Each line from the one with "(** ** Constants *)" to the final line of the data must be reproduced exactly, and no other line may appear.

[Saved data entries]
-------------------------

(** The digits of [coef] with the point [dotplace] digits from the left. *)
Definition zeros (n : Z) : string := repeat_char "0" (Z.to_nat n).
Definition point_digits (ds : string) (dotplace : Z) : string :=
  let n := Z.of_nat (String.length ds) in
  if dotplace <=? 0 then "0." +:+ zeros (- dotplace) +:+ ds
  else if n <=? dotplace then ds +:+ zeros (dotplace - n)
  else take_str (Z.to_nat dotplace) ds +:+ "." +:+ drop_str (Z.to_nat dotplace) ds.

Definition str_sign (neg : bool) : string := if neg then "-" else "".

(** [str(d)] *)
Definition to_string (d : t) : string :=
  match d with
  | Inf neg => str_sign neg +:+ "Infinity"
  | NaN => "NaN"
  | Fin neg coef exp =>
      let ds := str_Z coef in
      let leftdigits := exp + Z.of_nat (String.length ds) in
      let dotplace := if (exp <=? 0) && (-6 <? leftdigits) then leftdigits else 1 in
      let e := leftdigits - dotplace in
      str_sign neg +:+ point_digits ds dotplace +:+
      (if e =? 0 then ""
       else "E" +:+ (if e <? 0 then "" else "+") +:+ str_Z e)
  end.

(** [format(d, "f")] *)
Definition format_f (d : t) : string :=
  match d with
  | Fin neg coef exp =>
      let ds := str_Z coef in
      str_sign neg +:+
      (if 0 <? exp then ds +:+ zeros exp
       else point_digits ds (exp + Z.of_nat (String.length ds)))
  | d => to_string d
  end.

End Dec.

(** ** Constants *)

Definition SYMBOL : string := "SYJ".
Definition BASE_UNITS_PER_SYJ : Z := 100000000.
Definition MAX_SUPPLY_SYJ : Z := 720000000.
Definition MAX_SUPPLY_BASE_UNITS : Z := MAX_SUPPLY_SYJ * BASE_UNITS_PER_SYJ.

(** ** Conversions *)

(** [AmountInput], and the booleans that [to_base_units] refuses; a float is
    given by its [str]. *)
Inductive AmountInput :=
  | AStr (s : string)
  | AInt (z : Z)
  | AFloat (repr : string)
  | ADecimal (d : Dec.t)
  | ABool (b : bool).

Definition amount_str (value : AmountInput) : string :=
  match value with
  | AStr s | AFloat s => s
  | AInt z => str_Z z
  | ADecimal d => Dec.to_string d
  | ABool b => if b then "True" else "False"
  end.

-------------------------

:: Reply ::
(** ** Constants *)

Definition SYMBOL : string := "SYJ".
Definition BASE_UNITS_PER_SYJ : Z := 100000000.
Definition MAX_SUPPLY_SYJ : Z := 720000000.
Definition MAX_SUPPLY_BASE_UNITS : Z := MAX_SUPPLY_SYJ * BASE_UNITS_PER_SYJ.

(** ** Conversions *)

(** [AmountInput], and the booleans that [to_base_units] refuses; a float is
    given by its [str]. *)
Inductive AmountInput :=
  | AStr (s : string)
  | AInt (z : Z)
  | AFloat (repr : string)
  | ADecimal (d : Dec.t)
  | ABool (b : bool).

Definition amount_str (value : AmountInput) : string :=
  match value with
  | AStr s | AFloat s => s
  | AInt z => str_Z z
  | ADecimal d => Dec.to_string d
  | ABool b => if b then "True" else "False"
  end.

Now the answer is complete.